Kalsiyum klorür metodu kullanılarak hazırlanmış olan Escherichia coli JM109'un transformasyon verimliliğini artıran bir metod geliştirildi. Transformasyon denemelerinde, vektör olarak, M13mpl8'den türetilmiş 8571 baz çifti uzunluğunda M13crpRF DNA kullanıldı. Hücreler farklı pH'lardaki 100mM kalsiyum klorür ile muamele edilerek hazırlandı. Kompetent hücrelerin transformasyon verimliliği, $CaCl_2$ solüsyonunun pH'sının düşürülmesiyle, $mu$ g vektör DNA'sı başına düşen plak sayısının artmasıyla arttı. Ayrıca, +4°C'de 24 saat muhafaza sonrasında, $CO_2$ - ile doyurulmuş $CaO_2$ kullanılarak hazırlanan kompetent hücreler, doyurulmamış $CaCl_2$ kullanılarak hazırlanan hücrelerinkinden % 50 daha fazla transformasyon verimliliğine sahipti, buna rağmen, genel anlamda bu muhafaza şeklinin transformasyon verimliliğini azalttığı gözlendi. Böylece pH'sı 4.6 olan $CO_2$ - ile doyurulmuş $CaCl_2$ , genellikle E. coli hücrelerinin transformasyon verimliliğini 6.3 kat daha artırmaktadır.

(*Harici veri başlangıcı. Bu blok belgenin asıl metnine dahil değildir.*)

(** X5: whatever the products are, every entry the extractor returns has an
    image source that counts as true (never empty, never [None]) and a
    link that starts with origin + [/products/]. *)
Theorem extract_images_entries_ok
  (products : json) (origin : str) (images : list image_entry) :
  extract_images products origin = Ok images ->
  forallb (entry_ok origin) images = true.
Proof.
  unfold App.extract_images, and_then.
  destruct (py_iter products) as [items|e]; [|discriminate].
  apply extract_loop_ok. reflexivity.
Qed.

(** X6: a [products] value that counts as true and is not a list -- a
    number, [true], a text, an object -- makes the extractor raise. *)
Theorem extract_images_raises_on_non_list (products : json) (origin : str) :
  truthy products = true ->
  is_list products = false ->
  exists e,
    extract_images products origin = Raise e
    /\ (exc_kind e = TypeError \/ exc_kind e = AttributeError).
Proof.
  intros T L.
  destruct products as [| b | n | f | s | items | fields];
    try discriminate T; try discriminate L.
  - eexists. split; [reflexivity | left; reflexivity].
  - eexists. split; [reflexivity | left; reflexivity].
  - eexists. split; [reflexivity | left; reflexivity].
  - destruct s as [|c s]; [discriminate T|].
    eexists. split; [reflexivity | right; reflexivity].
  - destruct fields as [|[k v] rest]; [discriminate T|].
    eexists. split; [reflexivity | right; reflexivity].
Qed.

A strategy to optimize the efficiency of the transformation of Esherichia coli JM109 cells made competent using the calcium-chloride method was developed. 8571 bp M13crp RF DNA, derived from M13mp18, was used as a vector in the transformation experiments. The cells were treated with 100 mM calcium chloride at different pH values. The transformation efficiency of the competent cells was improved by decreasing the pH of the $CaCl_2$ solution and increasing the formation of plaques per ug vector. Moreover, after 24 h storage at +4°C, competent cells prepared with $CO_2$ -saturated $CaCl_2$ had a 50% greater transformation efficiency compared with cells prepared using non-saturated $CaCl_2$ , although, in absolute terms, this storage decreased the transformation efficiency overall. Thus, the use of $C0_2$ -saturated $CaCl_2$ at pH 4.6 generally increases the transformation efficiency of E. coli cells by a factor of up to 6.3.